Ce lundi, la Cour suprême des États-Unis a autorisé, par six voix contre trois, l'entrée en vigueur du décret signé le 31 mars par Donald Trump visant à renforcer les conditions du vote par correspondance. Cette décision, qui reste en vigueur jusqu'à nouvel ordre, marque un nouvel épisode dans le bras de fer sur les règles électorales américaines.
Le décret avait été suspendu par un tribunal fédéral de première instance, saisi par des États dirigés par les démocrates. Sans trancher le fond du dossier, la majorité conservatrice de la Cour suprême a estimé que cette suspension causait un préjudice au gouvernement fédéral, contrairement aux arguments des États contestataires.
Une décision aux effets limités
La portée de cette décision reste toutefois limitée. La Cour a précisé qu'elle « ne signifie pas que quelque mesure que le gouvernement prendra pour appliquer ce décret sera nécessairement légale.
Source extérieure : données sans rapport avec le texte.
(* ===== verification/GoUtil.v ===== *)
(** * Errors and random strings of the proxy ([pkg/errors/errors.go], [pkg/util/random_string.go])

    [Router.error_text] has the texts of the errors that the proxy raises; here are those of the
    other error types, which nothing in the repository raises, and the random strings
    that label the log lines of a connection. *)

From stdpp Require Import pretty.
From S2P Require Import Prelude JsPlatform.
#[local] Open Scope Z_scope.

(** ** [errors.go] *)

(** The structs; [int], [uint8] and [uint32] members are integers. *)
Inductive parse_error : Type :=
| Underflow (MessageName : string) (MsgSize MinimumSize : Z)
| InvalidEnumValue (EnumName : string) (IntValue : Z)
| InvalidHeaderVersion (ExpectedMagicNumber ActualMagicNumber ExpectedVersion ActualVersion : Z)
| MissingFieldError (MessageName FieldName : string)
| ConnectionRefusedByDestination.

(** [Error()]: [fmt.Sprintf] with [%s] and [%d] only. *)
Definition parse_error_text (e : parse_error) : string :=
  match e with
  | Underflow MessageName MsgSize MinimumSize =>
      "Message parsing underflowed (type=" +:+ MessageName +:+ "), provided " +:+ pretty MsgSize +:+
      " bytes, needed at least " +:+ pretty MinimumSize
  | InvalidEnumValue EnumName IntValue =>
      "Invalid enum value=" +:+ pretty IntValue +:+ " (enum: " +:+ EnumName +:+ ")"
  | InvalidHeaderVersion ExpectedMagicNumber ActualMagicNumber ExpectedVersion ActualVersion =>
      "Invalid header: expected MagicNumber=" +:+ pretty ExpectedMagicNumber +:+ ", got MagicNumber=" +:+
      pretty ActualMagicNumber +:+ ". Expected version " +:+ pretty ExpectedVersion +:+ ", got " +:+ pretty ActualVersion
  | MissingFieldError MessageName FieldName => "Missing field " +:+ FieldName +:+ " in message type " +:+ MessageName
  | ConnectionRefusedByDestination => "Connection refused by server"
  end.

(** ** [random_string.go] *)

(** [math/rand]: the source shared by the whole program, [Intn] of it, which panics unless its bound is positive
    and otherwise gives a number below the bound, and sources of one's own. *)
Class Rand := {
  rand_global : Type;
  rand_Source : Type;
  rand_NewSource : Z -> rand_Source;
  rand_Intn : Z -> stm rand_global exn Z;
}.

Class RandLaws (R : Rand) := {
  law_Intn n r (Q : Z -> rand_global -> Prop) :
    0 < n -> (forall i r', 0 <= i < n -> Q i r') -> wp (rand_Intn n) r Q;
}.

(** [letters]: runes; there is no 0, l, I or O. *)
Definition letters : list Z :=
  (fun a => Z.of_N (Ascii.N_of_ascii a)) <$>
  String.list_ascii_of_string "123456789abcdefghijkmnopqrstuvwxyzABCDEFGHJKLMNPQRSTUVWXYZ".

Section with_rand.
Context `{R : Rand}.

(** The mutex is left out: nothing locks it. *)
Record RandomStringGenerator : Type := mkGenerator { gen : rand_Source }.

Definition CreateRandomstringGenerator (seed : Z) : RandomStringGenerator := mkGenerator (rand_NewSource seed).

(** The loop of [GetRandomString], with [k] runes to go; [letters[...]] panics outside of the array. *)
Fixpoint random_runes (k : nat) : stm rand_global exn (list Z) :=
  match k with
  | O => mret []
  | S k =>
      i ← rand_Intn (zlen letters);
      c ← match letters !! Z.to_nat i with Some c => mret c | None => fun r => (Throw RangeError, r) end;
      cs ← random_runes k;
      mret (c :: cs)
  end.

(** [g], which may be nil, is not used: neither its source nor its mutex. [make] panics for a negative length. *)
Definition GetRandomString (g : option RandomStringGenerator) (n : Z) : stm rand_global exn (list Z) :=
  if n <? 0 then fun r => (Throw RangeError, r) else random_runes (Z.to_nat n).

Lemma random_runes_spec {RL : RandLaws R} k r :
  wp (random_runes k) r (fun s _ => length s = k /\ Forall (fun c => c ∈ letters) s).
Proof.
  revert r. induction k as [|k IH]; intros r; cbn [random_runes]; [by apply wp_ret|].
  apply wp_bind. apply law_Intn; [done|]. intros i r' Hi. apply wp_bind.
  destruct (letters !! Z.to_nat i) as [c|] eqn:Hc.
  2:{ apply lookup_ge_None in Hc. unfold zlen in Hi. lia. }
  apply wp_ret, wp_bind. eapply wp_mono; [apply IH|]. cbn beta. intros s r'' [Hl Hf]. apply wp_ret.
  split; [by rewrite length_cons, Hl | constructor; [by eapply list_elem_of_lookup_2 | done]].
Qed.

(** From any state of the shared source a length that is not negative gives that many letters; it ends, without a panic,
    whatever the generator is, also nil as in webtransport_client.go. *)
Lemma GetRandomString_letters {RL : RandLaws R} g n r :
  0 <= n -> wp (GetRandomString g n) r (fun s _ => zlen s = n /\ Forall (fun c => c ∈ letters) s).
Proof.
  intros Hn. unfold GetRandomString. replace (n <? 0) with false by (symmetry; apply Z.ltb_ge; lia).
  eapply wp_mono; [apply random_runes_spec|]. cbn beta. intros s _ [Hl Hf]. split; [unfold zlen; lia | done].
Qed.
End with_rand.

(** A source that counts through the letters. *)
Definition counting_rand : Rand :=
  {| rand_global := Z; rand_Source := Z; rand_NewSource := fun s => s;
     rand_Intn := fun n s => if 0 <? n then (Ret (s mod n), s + 1) else (Throw RangeError, s) |}.
#[export] Instance counting_rand_laws : RandLaws counting_rand.
Proof.
  split. intros n r Q Hn HQ. unfold wp. cbn. replace (0 <? n) with true by (symmetry; apply Z.ltb_lt; lia).
  apply HQ. apply Z.mod_pos_bound. lia.
Qed.

Example six_letters :
  fst (GetRandomString (R := counting_rand) None 6 55) = Ret [88; 89; 90; 49; 50; 51] /\ zlen letters = 58.
Proof. split; reflexivity. Qed.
De ce point de vue, l'avenir le dira ». Les trois juges progressistes ont voté contre, considérant que les États, chargés de l'organisation des scrutins y compris fédéraux, sont directement concernés par ces changements des règles électorales.
Ce vote intervient dans un contexte de tensions politiques autour des modalités de scrutin, alors que Donald Trump continue de contester les résultats de l'élection présidentielle de 2020.
Une liste fédérale des électeurs
Le décret prévoit notamment la création, par les services de l'immigration et de la Sécurité sociale, d'une liste fédérale des électeurs habilités à voter. Le service des Postes ne pourrait délivrer les bulletins de vote par correspondance qu'aux personnes figurant sur cette liste.
Donald Trump et le camp républicain présentent ces dispositions comme un moyen d'empêcher des étrangers de participer aux élections américaines. Le phénomène reste pourtant extrêmement rare selon les statistiques officielles.
Le président lui-même vote par correspondance
Le président dénonce régulièrement le vote par correspondance et continue de l'associer à sa défaite de 2020 face au démocrate Joe Biden, qu'il ne reconnaît toujours pas. Le recours à cette méthode de vote n'est toutefois pas absent des pratiques de Donald Trump lui-même : il a voté par correspondance lors de la primaire républicaine organisée en Floride la semaine dernière.
Cette décision de la Cour suprême intervient alors que son administration cherche désormais à encadrer plus strictement cette possibilité au niveau fédéral, un sujet qui pourrait encore évoluer devant les tribunaux.